▼

(** A window read from a clean directory is about objects its file's payload names. *)
Lemma window_known {R O} d nm kind k (decode : string -> option (Recover.journalWindow R)) windowOf held (object : R -> O) (ok : R -> Prop) rs :
  reads json decode kind held object ->
  (forall p l r r', names past p -> held p = Some l -> r' ∈ l -> object r = object r' -> ok r) ->
  disk d -> HasSuffix nm ".json" = true ->
  Recover.read_window d nm kind k decode windowOf = Ok rs -> Forall ok rs.
Proof.
  intros Hr Hok Hd Hnm H. apply Recover.read_window_ok in H as (_ & data & m & w & Hf & _ & Hw & Hk & _ & _ & <-).
  destruct (Hd nm data m Hnm Hf) as (p & doc & Hp & _ & Hj & ->). destruct (Hr p doc w Hj Hw Hk) as (l & Hl & Hin).
  apply Forall_forall. intros r (r' & E & Hr')%Hin%list_elem_of_fmap. by eapply Hok.
Qed.
Lemma resumed_known {R O} d nm prefix kind now (decode : string -> option (Recover.journalWindow R)) windowOf held (object : R -> O) (ok : R -> Prop) rs :
  reads json decode kind held object ->
  (forall p l r r', names past p -> held p = Some l -> r' ∈ l -> object r = object r' -> ok r) ->
  disk d -> HasSuffix nm ".json" = true ->
  Recover.resumeInto d nm prefix kind now decode windowOf = Some (Ok rs) -> Forall ok rs.
Proof.
  intros Hr Hok Hd Hnm. unfold Recover.resumeInto. destruct (parseWindowName _ _); [|done]. case_match; [|done].
  intros [= Hrs]. by eapply window_known.
Qed.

▲

**Instructions to follow**
Every line must be copied exactly as it stands above.

**Response to the task**
(** A window read from a clean directory is about objects its file's payload names. *)
Lemma window_known {R O} d nm kind k (decode : string -> option (Recover.journalWindow R)) windowOf held (object : R -> O) (ok : R -> Prop) rs :
  reads json decode kind held object ->
  (forall p l r r', names past p -> held p = Some l -> r' ∈ l -> object r = object r' -> ok r) ->
  disk d -> HasSuffix nm ".json" = true ->
  Recover.read_window d nm kind k decode windowOf = Ok rs -> Forall ok rs.
Proof.
  intros Hr Hok Hd Hnm H. apply Recover.read_window_ok in H as (_ & data & m & w & Hf & _ & Hw & Hk & _ & _ & <-).
  destruct (Hd nm data m Hnm Hf) as (p & doc & Hp & _ & Hj & ->). destruct (Hr p doc w Hj Hw Hk) as (l & Hl & Hin).
  apply Forall_forall. intros r (r' & E & Hr')%Hin%list_elem_of_fmap. by eapply Hok.
Qed.
Lemma resumed_known {R O} d nm prefix kind now (decode : string -> option (Recover.journalWindow R)) windowOf held (object : R -> O) (ok : R -> Prop) rs :
  reads json decode kind held object ->
  (forall p l r r', names past p -> held p = Some l -> r' ∈ l -> object r = object r' -> ok r) ->
  disk d -> HasSuffix nm ".json" = true ->
  Recover.resumeInto d nm prefix kind now decode windowOf = Some (Ok rs) -> Forall ok rs.
Proof.
  intros Hr Hok Hd Hnm. unfold Recover.resumeInto. destruct (parseWindowName _ _); [|done]. case_match; [|done].
  intros [= Hrs]. by eapply window_known.
Qed.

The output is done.